Lemma revoke_family_yields (r : Redis) (k : SessionKind) (family : string) (owner : option string) :
  wf ns r -> r_pool r = [] ->
  yields ns (revoke_family_inner ns k family owner) r tt (a_revoke_family k family owner (abs ns r)).
Proof.
  intros [Ht Ha] Hpool. unfold yields, revoke_family_inner, a_revoke_family.
  destruct (string_is_empty family); [by wp_step; split_and!|]. wp_step. wp_step. wp_step.
  apply (revoke_family_script_wp r k family owner); [done|]. intros n r1 r2 T2 B1 B2. cbn [abs a_family a_index].
  rewrite <-(set_at_members ns r (fam_of k) family) by (done || by destruct k).
  set (m := set_at (ent ns r (fam_of k) family)) in *.
  assert (Hother : forall p h, p <> fam_of k -> ent ns r2 p h = cut k owner (elements m) (ent ns r) p h).
  { intros p h Hp. by rewrite (b_ent _ _ _ _ B2), overlay_ne, (b_ent _ _ _ _ B1) by done. }
  split_and!; [done | split; [done|] | by nows | split; [destruct owner; cbn; by nows|..]].
  - intros p h e Hx. rewrite (b_ent _ _ _ _ B2). unfold overlay. case_decide; [done|].
    rewrite (b_ent _ _ _ _ B1). by apply cut_armed.
  - intros k' h. transitivity (if decide (k = k' /\ h ∈ m) then None else dec_live (ent ns r (rt_of k') h));
      [|by destruct owner].
    cbn. rewrite Hother by by destruct k, k'. destruct (decide (k = k')) as [<-|Hk].
    + rewrite dec_cut_live. repeat case_decide; naive_solver.
    + rewrite cut_other by by destruct k, k'. by rewrite decide_False by naive_solver.
  - intros k' h. transitivity (dec_grace (ent ns r (rp_of k') h)); [|by destruct owner].
    cbn. by rewrite Hother, cut_other by by destruct k, k'.
  - intros k' h. transitivity (dec_string (ent ns r (cf_of k') h)); [|by destruct owner].
    cbn. by rewrite Hother, cut_other by by destruct k, k'.
  - intros k' h. transitivity (upd (fun k f => dec_set (ent ns r (fam_of k) f)) k family None k' h);
      [|by destruct owner].
    cbn. rewrite (b_ent _ _ _ _ B2). unfold overlay, upd.
    destruct (decide (k = k' /\ family = h)) as [[<- <-]|Hk]; [by rewrite decide_True|].
    rewrite decide_False by (destruct k, k'; naive_solver).
    rewrite (b_ent _ _ _ _ B1). by rewrite cut_other by by destruct k, k'.
  - intros k' h. cbn. rewrite Hother by by destruct k, k'. destruct (decide (k = k')) as [<-|Hk].
    + rewrite dec_cut_index by done. destruct owner as [s|]; cbn; [|by rewrite decide_False].
      rewrite upd_at. repeat case_decide; naive_solver.
    + rewrite cut_other by by destruct k, k'. destruct owner; cbn; [by rewrite upd_ne|done].
  - intros k' h. transitivity (dec_epoch (ent ns r (epoch_prefix k') h)); [|by destruct owner].
    cbn. by rewrite Hother, cut_other by by destruct k, k'.
  - intros h. transitivity (dec_mark (ent ns r Rv h)); [|by destruct owner].
    cbn. by rewrite Hother, cut_other by by destruct k.
  - intros h. transitivity (dec_mark (ent ns r Ra h)); [|by destruct owner].
    cbn. by rewrite Hother, cut_other by by destruct k.
Qed.

(** ** Time *)

Lemma ent_advance (ms : Z) (r : Redis) (p : Prefix) (h : string) :
  ent ns (advance ms r) p h =
    match ent ns r p h with
    | Some e => if expired (re_expire e) (r_now r + Z.max 0 ms) then None else Some e
    | None => None
    end.
Proof.
  unfold ent, rlookup, advance. simpl. destruct (r_db r !! key ns p h) as [[v [t|]]|]; simpl; [|done..].
  repeat case_bool_decide; simpl; repeat case_bool_decide; try done; lia.
Qed.

Lemma advance_refines (ms : Z) (r : Redis) :
  wf ns r -> wf ns (advance ms r) /\ abs ns (advance ms r) ≡ a_advance ms (abs ns r).
Proof.
  intros [Ht Ha]. split.
  - split; intros p h e; [|intros Hx]; rewrite ent_advance;
      (destruct (ent ns r p h) as [e'|] eqn:E; [|done]); case_match; intros [= <-];
      [by eapply Ht | by eapply Ha].
  - split; [done|..]; intros; cbn; rewrite ent_advance; unfold survives;
      (destruct (ent ns r _ _) as [[v [t|]]|]; simpl; [|by destruct v|done]);
      unfold dec_live, dec_grace, dec_string, dec_set, dec_epoch, dec_mark;
      destruct v; simpl; case_bool_decide; try done;
      repeat case_match; try done; simplify_eq; case_bool_decide; done.
Qed.

(** ** Access-token state *)

Lemma wp_both_expire (m : R Z) (k : string) (t : Z) (Q : Z -> Redis -> Prop) (r : Redis) :
  wp m (fun n r' => wp (cmd_expire k t) (fun _ r'' => Q n r'') r') r -> wp (both m (cmd_expire k t)) Q r.
Proof.
  unfold wp, both. destruct (m r) as [[n|e] r']; [|done]. by destruct (cmd_expire k t r') as [[[]|e] r''].
Qed.

Lemma epoch_entry (r : Redis) (k : SessionKind) (s : string) :
  typed ns r -> armed ns r ->
  match dec_epoch (ent ns r (epoch_prefix k) s) with
  | Some (n, t) => 0 <= n <= i64_max /\
      ent ns r (epoch_prefix k) s = Some {| re_value := RStr (z_to_string n); re_expire := Some t |}
  | None => ent ns r (epoch_prefix k) s = None
  end.
Proof.
  intros Ht Ha. destruct (ent ns r (epoch_prefix k) s) as [[v x]|] eqn:E; [|done].
  destruct (Ha (epoch_prefix k) s _ ltac:(by destruct k) E) as [t Hx]. simpl in Hx. subst x.
  assert (exists n, v = RStr (z_to_string n) /\ 0 <= n <= i64_max) as (n & -> & Hn)
    by (specialize (Ht _ _ _ E); by destruct k).
  simpl. by rewrite z_to_string_to_z.
Qed.

Lemma current_epoch_yields (r : Redis) (k : SessionKind) (s : string) :
  wf ns r -> r_pool r = [] ->
  yields ns (current_epoch_inner ns k s) r (a_current_epoch k s (abs ns r)) (abs ns r).
Proof.
  intros [Ht Ha] Hpool. unfold yields, current_epoch_inner, a_current_epoch. cbn [abs a_epoch].
  pose proof (epoch_entry r k s Ht Ha) as He.
  destruct (dec_epoch _) as [[n t]|]; [destruct He as [Hn He]|]; repeat wp_step; [|by split_and!].
  rewrite z_to_string_to_z, bool_decide_eq_true_2 by (unfold u64_max, i64_max in *; lia).
  wp_step. by split_and!.
Qed.

Lemma wp_incr (r : Redis) (k : SessionKind) (s : string) (Q : Z -> Redis -> Prop) :
  typed ns r -> armed ns r -> a_current_epoch k s (abs ns r) < i64_max ->
  (forall r' x, typed ns r' ->
     becomes ns r r' (overlay (epoch_prefix k) s
       (Some {| re_value := RStr (z_to_string (a_current_epoch k s (abs ns r) + 1)); re_expire := x |}) (ent ns r)) ->
     Q (a_current_epoch k s (abs ns r) + 1) r') ->
  wp (cmd_incr (key ns (epoch_prefix k) s)) Q r.
Proof.
  intros Ht Ha Hlt HQ. unfold wp, cmd_incr. fold (ent ns r (epoch_prefix k) s).
  pose proof (epoch_entry r k s Ht Ha) as He. unfold a_current_epoch in *. cbn [abs a_epoch] in *.
  assert (Hok : forall n x, 0 <= n <= i64_max ->
            ok_entry (epoch_prefix k) {| re_value := RStr (z_to_string n); re_expire := x |})
    by (intros n x Hn; destruct k; exists n; done).
  destruct (dec_epoch _) as [[n t]|]; [destruct He as [Hn He]|]; rewrite He; simpl.
  - rewrite z_to_string_to_z, bool_decide_eq_true_2 by done.
    eapply HQ; [|apply ent_put; by apply ent_alive in He].
    eapply typed_becomes; [done | apply ent_put; by apply ent_alive in He |]. intros e [= <-]. apply Hok. lia.
  - eapply (HQ _ None); [|by apply ent_put].
    eapply typed_becomes; [done | by apply ent_put |]. intros e [= <-]. apply Hok. unfold i64_max; lia.
Qed.

Lemma bump_epoch_yields (r : Redis) (k : SessionKind) (s : string) :
  wf ns r -> r_pool r = [] -> a_current_epoch k s (abs ns r) < i64_max ->
  yields ns (bump_epoch_inner ns k s) r (a_bump_epoch k s (abs ns r)).1 (a_bump_epoch k s (abs ns r)).2.
Proof.
  intros [Ht Ha] Hpool Hlt. unfold yields, bump_epoch_inner, a_bump_epoch.
  wp_step; wp_step. wp_step. apply wp_both_expire. apply wp_incr; [done..|]. intros r1 x T1 B1.
  apply wp_expire; [done..|]. intros r2 T2 B2.
  pose proof (epoch_entry r k s Ht Ha) as He. unfold a_current_epoch in *. cbn [abs a_epoch] in *.
  assert (Hn : 0 <= match dec_epoch (ent ns r (epoch_prefix k) s) with Some (n, _) => n | None => 0 end)
    by (repeat case_match; naive_solver lia).
  rewrite bool_decide_eq_true_2 by lia. wp_step. cbn [fst snd].
  set (n := match dec_epoch (ent ns r (epoch_prefix k) s) with Some (n, _) => n | None => 0 end) in *.
  assert (Hd : forall t, dec_epoch (after_expire (Some {| re_value := RStr (z_to_string (n + 1)); re_expire := x |}) t)
                 = Some (n + 1, t)) by (intros; simpl; by rewrite z_to_string_to_z).
  clearbody n. destruct k; simpl epoch_prefix in *; solve_yields; apply Hd.
Qed.

Lemma blacklist_yields (r : Redis) (j : string) (ttl : Z) :
  wf ns r -> r_pool r = [] -> 0 <= ttl ->
  yields ns (blacklist_access_inner ns j ttl) r tt (a_blacklist j ttl (abs ns r)).
Proof.
  intros [Ht Ha] Hpool Httl. unfold yields, blacklist_access_inner, a_blacklist.
  case_bool_decide; [by wp_step; split_and!|].
  repeat wp_step; try solve [wp_side]. solve_yields; unfold upd1; by case_decide.
Qed.

Lemma mark_some (r : Redis) (p : Prefix) (j : string) :
  armed ns r -> expires p = true ->
  bool_decide (is_Some (ent ns r p j)) = bool_decide (is_Some (dec_mark (ent ns r p j))).
Proof.
  intros Ha Hp. destruct (ent ns r p j) as [[v x]|] eqn:E; [|done].
  destruct (Ha p j _ Hp E) as [t Hx]. simpl in Hx. by subst x.
Qed.

Lemma is_blacklisted_yields (r : Redis) (j : string) :
  wf ns r -> r_pool r = [] ->
  yields ns (is_blacklisted_inner ns j) r (a_is_blacklisted j (abs ns r)) (abs ns r).
Proof.
  intros [Ht Ha] Hpool. unfold yields, is_blacklisted_inner, a_is_blacklisted.
  repeat wp_step. rewrite (mark_some r Rv) by done. by split_and!.
Qed.

Lemma mark_recent_yields (r : Redis) (u : string) (ttl : Z) :
  wf ns r -> r_pool r = [] -> 0 < ttl ->
  yields ns (mark_recent_auth_inner ns u ttl) r tt (a_mark_recent u ttl (abs ns r)).
Proof.
  intros [Ht Ha] Hpool Httl. unfold yields, mark_recent_auth_inner, a_mark_recent.
  repeat wp_step; try solve [wp_side]. solve_yields; unfold upd1; by case_decide.
Qed.

Lemma has_recent_yields (r : Redis) (u : string) :
  wf ns r -> r_pool r = [] ->
  yields ns (has_recent_auth_inner ns u) r (a_has_recent u (abs ns r)) (abs ns r).
Proof.
  intros [Ht Ha] Hpool. unfold yields, has_recent_auth_inner, a_has_recent.
  repeat wp_step. rewrite (mark_some r Ra) by done. by split_and!.
Qed.

End dead.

▬▬▬▬▬▬▬▬▬▬

EXERCISE –
Output should match, line for line, the stretch of the material above from the line holding "- intros k' h. transitivity (upd" through the line holding "destruct (decide (k = k' /\".

EXERCISE RESULT –
  - intros k' h. transitivity (upd (fun k f => dec_set (ent ns r (fam_of k) f)) k family None k' h);
      [|by destruct owner].
    cbn. rewrite (b_ent _ _ _ _ B2). unfold overlay, upd.
    destruct (decide (k = k' /\ family = h)) as [[<- <-]|Hk]; [by rewrite decide_True|].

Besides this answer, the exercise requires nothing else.